[Data shown]

(** * FNF to V-Slice converter: a shallow embedding of [script.js]

    [script.js] holds the class [FNFConverter] twice; the first text
    leaves [convertToVSlice] and [createVSliceZip] as stubs.  The
    development follows the second, complete one: [validateFiles],
    [hasArchive], [extractArchive], [organizeFiles], [convertCharts],
    [convertToVSlice], [createVSliceZip] and [processFiles], and the
    [handleFiles] of its event handlers.  Of the first text it has the
    two methods that are complete and differ, [extractArchive] and
    [organizeFiles], under the names [extractArchive_optimized] and
    [organizeFiles_optimized].

    - JavaScript values produced by [JSON.parse] are an inductive type;
      numbers are IEEE 754 binary64 floats, as in JavaScript.
    - [File] objects live in a heap (a list indexed by reference), because
      the same object is shared by the working set and by the buckets, and
      [convertCharts] mutates it.
    - Methods are computations in a state-and-exception monad over the
      converter's fields, the heap and the log of user-interface calls.
    - The collaborators the program only calls ([JSON.parse],
      [JSON.stringify], [JSZip.loadAsync]) are section variables.
    - The archive under construction is the [files] table of [JSZip]: one
      entry per path, and [file] on a path that is there replaces its
      content.
    - The page is a record of the elements the script writes to; the log
      of user-interface calls is rendered on it. *)

From Stdlib Require Import NArith List String Ascii Bool Lia PrimFloat Sorted.
From stdpp Require Import base option list strings.

Import ListNotations.
Local Open Scope string_scope.
#[local] Set Warnings "-register-all".
Local Open Scope list_scope.

(** ** JavaScript values *)

Module JS.

(** The values [JSON.parse] can produce, plus [undefined], which is what
    reading a missing property gives.  An object is the list of its own
    properties; a key is read at its first binding. *)
Inductive value : Type :=
| VUndef
| VNull
| VBool (b : bool)
| VNum (x : float)
| VStr (s : string)
| VArr (elems : list value)
| VObj (props : list (string * value)).

(** [ToBoolean]: [undefined], [null], [false], [+0], [-0], [NaN] and the
    empty string are falsy, everything else is truthy. *)
Definition truthy (v : value) : bool :=
  match v with
  | VUndef | VNull => false
  | VBool b => b
  | VNum x => negb (PrimFloat.eqb x 0%float || PrimFloat.is_nan x)
  | VStr s => negb (String.eqb s "")
  | VArr _ | VObj _ => true
  end.

(** [a || b] *)
Definition or (a b : value) : value := if truthy a then a else b.

Fixpoint lookup (k : string) (props : list (string * value)) : value :=
  match props with
  | [] => VUndef
  | (k', v) :: rest => if String.eqb k k' then v else lookup k rest
  end.

(** [v.k] for the property names the converter reads ([song], [bpm],
    [speed], [notes], [strumTime], [noteType], [direction],
    [sustainLength]): a [TypeError] ([None]) on [null] and [undefined];
    on a primitive or an array the name is looked up on the prototype,
    which has none of these names, so the result is [undefined]. *)
Definition get (v : value) (k : string) : option value :=
  match v with
  | VUndef | VNull => None
  | VObj props => Some (lookup k props)
  | VBool _ | VNum _ | VStr _ | VArr _ => Some VUndef
  end.

(** [v.map(f)] where [f] may throw: only an array has a [map] method; on
    any other value of [JSON.parse] the call is a [TypeError]. *)
Definition array_map {B} (f : value -> option B) (v : value) : option (list B) :=
  match v with
  | VArr elems => mapM f elems
  | _ => None
  end.

End JS.

Import JS.

(** ** The chart transformer *)

Module Chart.
Record Metadata := { name : value; bpm : value; speed : value }.
Record Note := { time : value; type : value; direction : value; length : value }.
Record Target := { metadata : Metadata; notes : list Note }.
End Chart.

[/Data shown]

**Problem description:** Exactly repeat the lines above, from the opening line through the one with "- The page is", and include nothing else.

**Response to the exercise:**
(** * FNF to V-Slice converter: a shallow embedding of [script.js]

    [script.js] holds the class [FNFConverter] twice; the first text
    leaves [convertToVSlice] and [createVSliceZip] as stubs.  The
    development follows the second, complete one: [validateFiles],
    [hasArchive], [extractArchive], [organizeFiles], [convertCharts],
    [convertToVSlice], [createVSliceZip] and [processFiles], and the
    [handleFiles] of its event handlers.  Of the first text it has the
    two methods that are complete and differ, [extractArchive] and
    [organizeFiles], under the names [extractArchive_optimized] and
    [organizeFiles_optimized].

    - JavaScript values produced by [JSON.parse] are an inductive type;
      numbers are IEEE 754 binary64 floats, as in JavaScript.
    - [File] objects live in a heap (a list indexed by reference), because
      the same object is shared by the working set and by the buckets, and
      [convertCharts] mutates it.
    - Methods are computations in a state-and-exception monad over the
      converter's fields, the heap and the log of user-interface calls.
    - The collaborators the program only calls ([JSON.parse],
      [JSON.stringify], [JSZip.loadAsync]) are section variables.
    - The archive under construction is the [files] table of [JSZip]: one
      entry per path, and [file] on a path that is there replaces its
      content.
    - The page is a record of the elements the script writes to; the log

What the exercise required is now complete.